Nicht nur Liebe geht durch den Magen – bei Angst und Ekelgefühlen sinkt sogar der pH-Wert im Magensaft. Schlagen Gefühle also doch mehr auf den Bauch als wir bisher dachten?
Der Magen steht mit Emotionen stark in Verbindung, das ist nicht neu. Liebe, Angst, Ekel oder Stress rufen die unterschiedlichsten Empfindungen hervor; die Darm-Hirn-Achse lässt grüßen. Darunter verstehen Forscher eine bidirektionale Verbindung zwischen dem zentralen Nervensystem (Gehirn und Rückenmark) und dem enterischen Nervensystem (ENS) im Darm. Diese Achse ist ein komplexes Netzwerk aus Nervenbahnen, biochemischen Signalen und mikrobiellen Interaktionen.
Das Konzept ist im Groben bekannt, doch über Details wussten Forscher recht wenig. Das lag vor allem daran, dass Messungen bei viszeralen Organen nur invasiv möglich sind, was ebenfalls Emotionen auslöst. Jetzt haben Forscher einen neuen, innovativen Ansatz gewählt.
Grundlage ihrer Studie war eine Minipille oder SmartPill, die Gastroenterologen normalerweise für Kapselendoskopien verwenden. Sie misst den pH-Wert, die Temperatur sowie den Druck im Magen-Darm-Bereich. Alle Daten gelangen per Bluetooth zur Auswertung an einen Computer.
Zusätzlich zu den physiologischen Markern der gastrointestinalen Aktivität wurden subjektive Bewertungen der wahrgenommenen Emotionen per Fragebogen erfasst. Veränderungen der Herzfrequenz, der Herzfrequenzvariabilität und des spontanen Augenblinzelns als nicht gastrische Marker der emotionalen Erfahrung kamen mit hinzu.
Das Design der Studie. Credit: Giuseppina Porciello et al.

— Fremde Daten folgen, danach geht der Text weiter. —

Lemma apply_removes_tmp_file_witness :
  toy_load "kind: Pod" = Ok [PStr "kind: Pod"]
  /\ pick_tmp (files sys0) 0 TMP_MAX = Some "/tmp/tmp0.yaml"
  /\ let '(r, s') := apply toy_load write_ok kubectl_timeout "kind: Pod" sys0 in
     ~ In "/tmp/tmp0.yaml" (map fst (files sys0))
     /\ files s' = files sys0
     /\ runs s' = (runs sys0 ++ [(kubectl_argv "/tmp/tmp0.yaml", 60%Z)])%list
     /\ match kubectl_timeout (("/tmp/tmp0.yaml", "kind: Pod") :: files sys0)
                (kubectl_argv "/tmp/tmp0.yaml") 60%Z with
        | Completed rc out err =>
            r = (if (rc =? 0)%Z then "✓ Successfully applied YAML:" ++ lf ++ lf ++ out
                 else "✗ Error applying YAML:" ++ lf ++ lf ++ err)
        | RunRaised e => String.eqb (exc_class e) "TimeoutExpired" = true -> r = timeout_msg
        end
     /\ (forall err, timeout_msg <> "✗ Error applying YAML:" ++ lf ++ lf ++ err).
Proof.
  assert (H1 : toy_load "kind: Pod" = Ok [PStr "kind: Pod"]) by reflexivity.
  assert (H3 : pick_tmp (files sys0) 0 TMP_MAX = Some "/tmp/tmp0.yaml") by (vm_compute; reflexivity).
  split; [exact H1|split; [exact H3|]].
  exact (apply_removes_tmp_file toy_load write_ok kubectl_timeout "kind: Pod" _ sys0
           "/tmp/tmp0.yaml" H1 eq_refl H3 eq_refl).
Defined.

(** C6: for each supported kind (Pod, Deployment, Service, ConfigMap,
    Secret) and no namespace ([None], or the falsy [""]), [get] answers
    "Namespace required for <kind> resources" and sends no request: the state,
    and with it the log of API calls, is unchanged. *)
Theorem get_yaml_requires_namespace :
  forall (read_resource : string -> string -> string -> ApiResult PyVal)
         (dump : PyVal -> Exc string) (kind name : string) (namespace : option string) (s : Sys),
    In kind ["Pod"; "Deployment"; "Service"; "ConfigMap"; "Secret"] ->
    truthy_opt namespace = false ->
    get read_resource dump kind name namespace s
    = ("Namespace required for " ++ kind ++ " resources", s)
    /\ contains "Namespace required" (fst (get read_resource dump kind name namespace s)) = true.
Proof.
  intros rd dp kind name namespace s Hk Hns.
  assert (H : get rd dp kind name namespace s = ("Namespace required for " ++ kind ++ " resources", s)).
  { simpl in Hk.
    repeat (destruct Hk as [<-|Hk]; [unfold get; simpl; rewrite Hns; reflexivity|]).
    contradiction. }
  split; [exact H|]. rewrite H. reflexivity.
Qed.

Lemma get_yaml_requires_namespace_witness :
  In "Pod" ["Pod"; "Deployment"; "Service"; "ConfigMap"; "Secret"]
  /\ truthy_opt None = false
  /\ get read_none dump_ok "Pod" "p1" None sys0 = ("Namespace required for " ++ "Pod" ++ " resources", sys0)
  /\ contains "Namespace required" (fst (get read_none dump_ok "Pod" "p1" None sys0)) = true.
Proof.
  assert (H1 : In "Pod" ["Pod"; "Deployment"; "Service"; "ConfigMap"; "Secret"]) by (left; reflexivity).
  assert (H2 : truthy_opt None = false) by reflexivity.
  split; [exact H1|split; [exact H2|]].
  exact (get_yaml_requires_namespace read_none dump_ok "Pod" "p1" None sys0 H1 H2).
Defined.

End YamlOpsProofs.

(** ** Proofs: src/tools/deployments.py *)
Module DeploymentsProofs.
Import Deployments.

(** C7: [scale] returns the success text exactly when the read and the patch
    both succeed; it then has sent the read of the deployment followed by one
    patch whose body is the object read with [spec.replicas] overwritten by
    the requested count (whatever the count was before), and the text names
    the deployment, the count and the namespace verbatim. *)
Theorem scale_read_then_patch :
  forall (C : Type) (read_api : C -> string -> string -> ApiResult Deployment)
         (patch_api : C -> string -> string -> Deployment -> ApiResult unit * C)
         (calls : list AppsCall) (c : C) (deployment_name : string) (n : Z) (namespace : string),
    let '(r, (calls', c')) := scale C read_api patch_api deployment_name n namespace (calls, c) in
    r = scaled_msg deployment_name n namespace ->
    exists d, read_api c deployment_name namespace = Returned d
      /\ fst (patch_api c deployment_name namespace (set_replicas d n)) = Returned tt
      /\ calls' = (calls ++ [ReadNamespacedDeployment deployment_name namespace;
                             PatchNamespacedDeployment deployment_name namespace (set_replicas d n)])%list
      /\ replicas (dep_spec (set_replicas d n)) = Some n
      /\ spec_rest (dep_spec (set_replicas d n)) = spec_rest (dep_spec d)
      /\ dep_name (set_replicas d n) = dep_name d.
Proof.
  intros C rd pt calls c name n ns.
  unfold scale, read_namespaced_deployment, patch_namespaced_deployment; simpl.
  destruct (rd c name ns) as [d|e|e] eqn:Hr.
  - simpl. destruct (pt c name ns (set_replicas d n)) as [[[]|e|e] c'] eqn:Hp.
    + intros _. exists d. rewrite Hp. simpl. rewrite <- app_assoc. auto 7.
    + destruct (api_status e =? 404)%Z; intro H; discriminate H.
    + intro H; discriminate H.
  - destruct (api_status e =? 404)%Z; intro H; discriminate H.
  - intro H; discriminate H.
Qed.

Lemma scale_read_then_patch_witness :
  fst (scale unit read_web patch_ok "web" 5 "default" ([], tt)) = scaled_msg "web" 5 "default"
  /\ let '(r, (calls', c')) := scale unit read_web patch_ok "web" 5 "default" ([], tt) in
     r = scaled_msg "web" 5 "default" ->
     exists d, read_web tt "web" "default" = Returned d
       /\ fst (patch_ok tt "web" "default" (set_replicas d 5)) = Returned tt
       /\ calls' = ([] ++ [ReadNamespacedDeployment "web" "default";
                           PatchNamespacedDeployment "web" "default" (set_replicas d 5)])%list
       /\ replicas (dep_spec (set_replicas d 5)) = Some 5%Z
       /\ spec_rest (dep_spec (set_replicas d 5)) = spec_rest (dep_spec d)
       /\ dep_name (set_replicas d 5) = dep_name d.
Proof.
  split; [reflexivity|].
  exact (scale_read_then_patch unit read_web patch_ok [] tt "web" 5 "default").
Defined.

End DeploymentsProofs.

(** ** Proofs: src/tools/namespaces.py *)
Module NamespacesProofs.
Import Dispatch Namespaces.

(** C8: a 409 from the API yields "Namespace '<name>' already exists", which
    differs from the generic "Error creating namespace: ..." and
    "Unexpected error: ..." texts; against the API server, creating a fresh,
    valid name twice yields the success text and then that text. *)
Theorem create_namespace_conflict :
  (forall (C : Type) (create_api : C -> V1Namespace -> ApiResult unit * C)
          (c c' : C) (name : string) (labels : PyVal) (e : ApiException),
      create_api c (mkV1Namespace name (if py_truthy labels then labels else PDict []))
        = (ApiError e, c') ->
      api_status e = 409%Z ->
      create_namespace C create_api name labels c = (already_exists_msg name, c'))
  /\ (forall name reason body msg,
      already_exists_msg name <> "Error creating namespace: " ++ reason ++ " - " ++ body
      /\ already_exists_msg name <> "Unexpected error: " ++ msg)
  /\ (forall (cl : Cluster) (name : string),
      dns1123_label name = true ->
      existsb (fun n => String.eqb (ns_name n) name) (stored cl) = false ->
      let '(r1, cl1) := create_namespace Cluster apiserver_create name PNone cl in
      let '(r2, _) := create_namespace Cluster apiserver_create name PNone cl1 in
      r1 = "Successfully created namespace '" ++ name ++ "'" /\ r2 = already_exists_msg name).
Proof.
  split; [|split].
  - intros C api c c' name labels e Ha Hs.
    unfold create_namespace. rewrite Ha, Hs. reflexivity.
  - intros name reason body msg. split; intro H; discriminate H.
  - intros cl name Hv Hfresh.
    unfold create_namespace, apiserver_create. simpl.
    rewrite Hv, Hfresh. simpl.
    rewrite String.eqb_refl. simpl. split; reflexivity.
Qed.

Lemma create_namespace_conflict_witness :
  dns1123_label "team-a" = true
  /\ existsb (fun n => String.eqb (ns_name n) "team-a") (stored empty_cluster) = false
  /\ let '(r1, cl1) := create_namespace Cluster apiserver_create "team-a" PNone empty_cluster in
     let '(r2, _) := create_namespace Cluster apiserver_create "team-a" PNone cl1 in
     r1 = "Successfully created namespace '" ++ "team-a" ++ "'" /\ r2 = already_exists_msg "team-a".
Proof.
  assert (H1 : dns1123_label "team-a" = true) by reflexivity.
  assert (H2 : existsb (fun n => String.eqb (ns_name n) "team-a") (stored empty_cluster) = false)
    by reflexivity.
  split; [exact H1|split; [exact H2|]].
  exact (proj2 (proj2 create_namespace_conflict) empty_cluster "team-a" H1 H2).
Defined.

End NamespacesProofs.

(** ** Proofs: src/tools/nodes.py *)
Module NodesProofs.
Import Nodes.






Lemma insert_key_perm k l : Permutation (insert_key k l) (k :: l).
Proof.
  induction l as [|h l IH]; simpl; [reflexivity|].
  destruct (str_lt k h); [reflexivity|]. rewrite IH. apply perm_swap.
Qed.

Lemma sort_keys_perm l : Permutation (sort_keys l) l.
Proof.
  induction l as [|k l IH]; simpl; [reflexivity|].
  rewrite insert_key_perm. now constructor.
Qed.





Lemma opt_app_assoc o l1 l2 : opt_app (opt_app o l1) l2 = opt_app o (l1 ++ l2).
Proof.
  destruct o as [v|], l1 as [|a l1], l2 as [|b l2]; simpl;
    rewrite ?app_nil_r; try reflexivity; now rewrite <- app_assoc.
Qed.

Lemma in_keys_lookup x (d : Dict) : In x (map fst d) <-> dict_lookup x d <> None.
Proof.
  induction d as [|[k v] d IH]; simpl; [tauto|].
  destruct (String.eqb_spec x k) as [->|Hne]; split; intro H; try discriminate; auto.
  - destruct H as [E|H]; [congruence|]. now apply IH.
  - right. now apply IH.
Qed.

Lemma lookup_append x k p d :
  dict_lookup x (dict_append k p d)
  = if String.eqb x k then opt_app (dict_lookup x d) [p] else dict_lookup x d.
Proof.
  induction d as [|[k' v] d IH]; simpl.
  - destruct (String.eqb x k); reflexivity.
  - destruct (String.eqb_spec k k') as [->|Hne]; simpl.
    + destruct (String.eqb x k'); reflexivity.
    + rewrite IH. destruct (String.eqb_spec x k') as [->|Hx]; [|reflexivity].
      destruct (String.eqb_spec k' k); [congruence|reflexivity].
Qed.

Lemma keys_append k p d :
  forall x, In x (map fst (dict_append k p d)) <-> x = k \/ In x (map fst d).
Proof.
  intro x. rewrite !in_keys_lookup, lookup_append.
  destruct (String.eqb_spec x k) as [->|Hne].
  - destruct (dict_lookup k d); simpl; split; try discriminate; auto.
  - split; [tauto|]. intros [E|H]; [contradiction|exact H].
Qed.

Lemma nodup_append k p d : NoDup (map fst d) -> NoDup (map fst (dict_append k p d)).
Proof.
  induction d as [|[k' v] d IH]; simpl; intro Hnd.
  - repeat constructor. simpl; tauto.
  - inversion Hnd as [|? ? Hk' Hnd']; subst.
    destruct (String.eqb_spec k k') as [->|Hne]; simpl; constructor; auto.
    rewrite keys_append. intros [E|H]; [congruence|contradiction].
Qed.

Lemma lookup_group_step x d pod :
  dict_lookup x (group_step d pod)
  = opt_app (dict_lookup x d) (if scheduled_on x pod then [pod] else []).
Proof.
  unfold group_step, scheduled_on.
  destruct (spec_node_name pod) as [n|]; simpl.
  - destruct (String.eqb n ""); simpl.
    + destruct (dict_lookup x d); simpl; rewrite ?app_nil_r; reflexivity.
    + rewrite lookup_append, String.eqb_sym.
      destruct (String.eqb n x); [reflexivity|].
      destruct (dict_lookup x d); simpl; rewrite ?app_nil_r; reflexivity.
  - destruct (dict_lookup x d); simpl; rewrite ?app_nil_r; reflexivity.
Qed.

Lemma lookup_group x pods acc :
  dict_lookup x (fold_left group_step pods acc)
  = opt_app (dict_lookup x acc) (filter (scheduled_on x) pods).
Proof.
  revert acc. induction pods as [|pod pods IH]; intro acc; simpl.
  - destruct (dict_lookup x acc); simpl; rewrite ?app_nil_r; reflexivity.
  - rewrite IH, lookup_group_step, opt_app_assoc.
    destruct (scheduled_on x pod); reflexivity.
Qed.

Lemma nodup_group pods acc :
  NoDup (map fst acc) -> NoDup (map fst (fold_left group_step pods acc)).
Proof.
  revert acc. induction pods as [|pod pods IH]; intros acc H; simpl; [exact H|].
  apply IH. unfold group_step.
  destruct (spec_node_name pod) as [n|]; [|exact H].
  destruct (String.eqb n ""); [exact H|]. now apply nodup_append.
Qed.

Lemma lookup_app_nil x d k :
  dict_lookup x (d ++ [(k, [])])%list
  = match dict_lookup x d with Some v => Some v | None => if String.eqb x k then Some [] else None end.
Proof.
  induction d as [|[k' v] d IH]; simpl; [reflexivity|].
  destruct (String.eqb x k'); [reflexivity|exact IH].
Qed.

Lemma lookup_node_step x d node :
  dict_lookup x (node_step d node)
  = match dict_lookup x d with
    | Some v => Some v
    | None => if String.eqb (node_name node) x then Some [] else None
    end.
Proof.
  unfold node_step, dict_mem.
  destruct (dict_lookup (node_name node) d) eqn:E.
  - destruct (dict_lookup x d) eqn:Ex; [reflexivity|].
    destruct (String.eqb_spec (node_name node) x) as [<-|]; [congruence|reflexivity].
  - rewrite lookup_app_nil, String.eqb_sym. reflexivity.
Qed.

Lemma lookup_nodes x nodes d :
  dict_lookup x (fold_left node_step nodes d)
  = match dict_lookup x d with
    | Some v => Some v
    | None => if existsb (fun n => String.eqb (node_name n) x) nodes then Some [] else None
    end.
Proof.
  revert d. induction nodes as [|node nodes IH]; intro d; simpl.
  - destruct (dict_lookup x d); reflexivity.
  - rewrite IH, lookup_node_step.
    destruct (dict_lookup x d); [reflexivity|].
    destruct (String.eqb (node_name node) x); reflexivity.
Qed.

Insgesamt nahmen 30 gesunde Männer an der Studie teil. Sie wurden gebeten, sich fünf Blöcke mit jeweils 24 Videoclips anzusehen. Vier Blöcke waren mit einer bestimmten Emotion verbunden, nämlich Freude, Ekel, Trauer und Angst. Ein zusätzlicher Block mit neutralen Videoclips diente als Kontrolle.
Die Videoclips waren bearbeitete, farbige Filmausschnitte ohne Ton mit einer Dauer von jeweils rund neun Sekunden. Ihre Wirkung wurde bereits in einer früheren Studie evaluiert. Dabei befand sich die SmartPill im Magen, im Dünndarm oder im Dickdarm der Probanden.
Bei Teilnehmern, die ekelerregende oder angsteinflößende Videoclips ansahen, gab es nicht nur bei der Herz- und Atemfrequenz Auffälligkeiten, verglichen mit dem Kontrollvideo. Im Magen kam es zu erheblichen Veränderungen des Säuregehalts, die mit dem emotionalen Zustand zusammenhingen. Wenn Probanden ekelerregende Videoclips ansahen, berichteten sie per Fragebogen umso mehr von Ekel- und Angstgefühlen, je saurer der pH-Wert war. Im Unterschied dazu waren bei Glücksgefühlen höhere pH-Werte messbar.
Ergänzend zu den Ergebnissen im tiefen Magenbereich stellten die Wissenschaftler fest, dass ekelerregende Stimuli im Vergleich zu neutralen Szenarien einen signifikanten Anstieg der Herzfrequenzvariabilität auslösten. Bei angsteinflößenden Videos wurde auch ein Rückgang der Herzfrequenz aufgezeichnet.
Doch die wissenschaftliche Reise ist damit noch nicht zu Ende. Die Forscher planen, zusätzlich zur Magenaktivität auch die Gehirnaktivität per Elektroenzephalographie abzubilden, um weitere Spuren der „Flugzeuge im Bauch“ zu erfassen.